King County should fix it for Gregoire

With only one county left to report, from 39, the Democrat position in the Washington State Governor election seems unassailable. King County, which polls 3 to 2 for the Democrats against the Republicans is expected to find an extra 500 votes or more. In the previous re-count, 593 extra votes for the Democrat candidate Christine Gregoire were counted, compared with 348 for Dino Rossi, her Republican opponent. Because the result currently stands at at Rossi lead of 42, plus eight net votes added from the other 38 counties of Washington State, it would now be extraordinary if the King County manual recount does not produce a Democrat win, despite Gregoire being behind in both statewide tallies so far.

The conspiracy theorists don't have far to look for evidence that something odd happened between November 2 and December 23 2004. Consider the discrepencies between the standards of different counties. Not one county managed to achieve the same score in the original count, the machine recount and the hand recount. Cowlitz county managed to reduce the scores of both major parties in both recounts, whilst finding one extra Libertarian vote. Given that provisional ballots were being checked for possible inclusion this pattern is completely at odds with the rest of Washington state. Wahkiakum county produced the only figure that makes sense. There the machine recount added one vote to Rossi and the hand recount found one less, suggesting that the original count was good. It is obvious that the standards are either inconsistent from one county to another, or fraud is taking place under the noses of election officials. Reports of several hundred votes "forgotten" in King County suggest either a degree of open fraud that beggars belief, or a degree of incompetence that is simply awesome. Get FedEx in to run the polling stations and handle the delivery of ballot boxes!
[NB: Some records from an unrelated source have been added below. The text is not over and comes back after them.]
(** [df[col] = v] on a frame whose rows have one cell per label: the rows
    keep that shape and their number, every row has [v] under [col], and a
    value that all rows had under another label is still there. *)
Lemma setitem_spec (df : DataFrame) (col : string) (v : scalar) :
  well_formed df ->
  well_formed (setitem df col v) /\
  List.length (rows (setitem df col v)) = List.length (rows df) /\
  Forall (fun r => cell (columns (setitem df col v)) r col = v)
         (rows (setitem df col v)) /\
  (forall c w,
     c <> col ->
     Forall (fun r => cell (columns df) r c = w) (rows df) ->
     Forall (fun r => cell (columns (setitem df col v)) r c = w)
            (rows (setitem df col v))).
Proof.
  intro Hwf. unfold well_formed in *. unfold setitem.
  destruct (str_in col (columns df)) eqn:E; simpl.
  - apply str_in_In in E.
    split; [| split; [| split]].
    + apply Forall_map. eapply Forall_impl; [| exact Hwf].
      intros r Hr. simpl. now rewrite set_cells_length.
    + apply length_map.
    + apply Forall_map. eapply Forall_impl; [| exact Hwf].
      intros r Hr. simpl. now apply set_cells_same.
    + intros c w Hne Hall. apply Forall_map.
      eapply Forall_impl; [| exact Hall].
      intros r Hr. simpl. unfold cell in *. now rewrite set_cells_other.
  - apply str_in_not_In in E.
    split; [| split; [| split]].
    + apply Forall_map. eapply Forall_impl; [| exact Hwf].
      intros r Hr. simpl. rewrite !length_app, Hr. reflexivity.
    + apply length_map.
    + apply Forall_map. eapply Forall_impl; [| exact Hwf].
      intros r Hr. simpl. unfold cell.
      rewrite cells_of_app by assumption.
      rewrite (cells_of_not_In col _ E), String.eqb_refl. reflexivity.
    + intros c w Hne Hall. apply Forall_map.
      rewrite Forall_forall in *. intros r Hr. simpl. unfold cell.
      rewrite cells_of_app by now apply Hwf.
      replace (String.eqb col c) with false
        by (symmetry; apply String.eqb_neq; congruence).
      rewrite app_nil_r. now apply Hall.
Qed.

Lemma setitem_fresh (df : DataFrame) (col : string) (v : scalar) :
  ~ In col (columns df) ->
  setitem df col v
  = {| columns := (columns df ++ [col])%list;
       rows := map (fun r => (r ++ [v])%list) (rows df) |}.
Proof. intro H. unfold setitem. now rewrite (proj2 (str_in_not_In _ _) H). Qed.

End MetaColsFacts.
(** * firefly-cli: the ethsigner provider and the docker command runner

    A shallow embedding of [internal/blockchain/ethereum/ethsigner/ethsigner.go]
    and of the [docker] package it drives ([CreateVolume], [CopyFileToVolume],
    [RunDockerCommandRetry], [RunDockerComposeCommand], [runCommand],
    [pipeCommand], [readPipe]).

    Conventions of the embedding:
    - a Go [error] is its message, [nil] is [None];
    - a Go [int] is a [Z]; no arithmetic of the modelled code can overflow
      (the only increment is [attempt++] below [retries]);
    - everything a function does to the outside world (files, processes) is
      recorded, in order, in a trace of operations; what the outside world
      answers is given by an environment that sees the trace so far;
    - a Go panic unwinds through every caller: it is an outcome of its own,
      next to a normal return and to a call that never returns;
    - writes to the terminal ([fmt.Print], [fmt.Println]) are not recorded: no
      function of the program reads them back;
    - pointers ([*types.Stack], [*types.Member], [*ethereum.Account]) are taken
      to be non-nil. *)

From Stdlib Require Import String Ascii List ZArith Lia Bool DecimalString.
From Equations Require Import Equations.
Import ListNotations.
Open Scope Z_scope.
Open Scope string_scope.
For Rossi, defeat in these circumstances seems likely to propel him into a Senatorial campaign in two years time, a campaign he might well win.

12/16/2004

Back in the Ukraine

According to Michael Fumento on TechCentral Station, Viktor Yushenko's poison was not as deadly as anti-chemicals activists have claimed. Bizarrely, Mr Yushenko may owe his life to the fact that his would-be murderers believed environmentalist propaganda!

"We don't know of a single person who has ever died of acute dioxin poisoning," says Robert Golden, president of the Maryland-based consulting firm ToxLogic.

It's also terribly rude to say dioxin is not a human carcinogen. The International Agency for Research on Cancer insists it is, and the EPA desperately wants to call it one but its own review panels keep getting in the way.

Yet in addition to the Ranch Hands, we have cancer data from throughout the world concerning workers or townsfolk exposed to dioxin through accidental releases. No type of cancer shows up consistently. As a paper in last December's Regulatory Toxicology and Pharmacology concluded, "The long-term accumulation of negative, weak, and inconsistent findings suggests that [dioxin] eventually will be recognized as not carcinogenic for humans."


The Ukrainian presidential election second round re-run will take place on December 26.

12/15/2004

Spinning coin...

The Washington State gubernatorial election saga enters its eighth week and there is still no clear outcome. Washington Secretary of State Sam Reed believes he will be able to declare a result by December 23.

On the one hand, Democrats are cheered by news that 561 ballots that were "mistakenly rejected" not once but twice, should be included in the King County total. As King County (including Seattle) accounts for over 35% of the Democrat score and the Democrats there outnumber Republicans by almost 3 to 2, such a change would appear to spell doom for Dino Rossi's chances of holding his lead.

In the original count Rossi beat Christine Gregoire by 261 votes. After a machine recount which also saw many provisional ballots added to the toal, the Republican candidate's lead was cut to a mere 42 out of more than 2.8 million votes cast.

On the other hand my analysis of the corrections occuring in counties that have reported for the second and manual recount suggests that the picture is less rosy for Gregoire.

Across the whole State the average increase in the Democratic vote from the original to the first (machine) recount was 33.1 votes per county. For the 33 counties that have reported at the time of writing, the figure was 6.1 votes per county. So far in the second (hand) recount the number has incread to 6.1 per county, suggesting that the overall score could be 51.8 per county, or 1820 votes across Washington State.

However, the equivalent calculations for the Republican candidate suggest that his vote could increase by 2508 votes across the state, giving Rossi a majority in the region of 700 votes. The Libertarian candidate Ruth Bennett could add about 95 votes to an already impressive total of more than 63,000. Bennett scored more than five times the number of votes gained by Michael Badnarik (the Libertarian presidential candidate) in the State of Washington.

All this of course depends on the notion that the errors and challenges to disputed votes break evenly in the six remaining counties.

The coin is still spinning...

UPDATE: With results published for a 34th county (Skagit), a total of 24 ballots fewer have been counted. This marginally affects the calculations and does not alter the prognosis I have made above. It's still increadibly tight, but Rossi has picked up a thin advantage, with King county to come.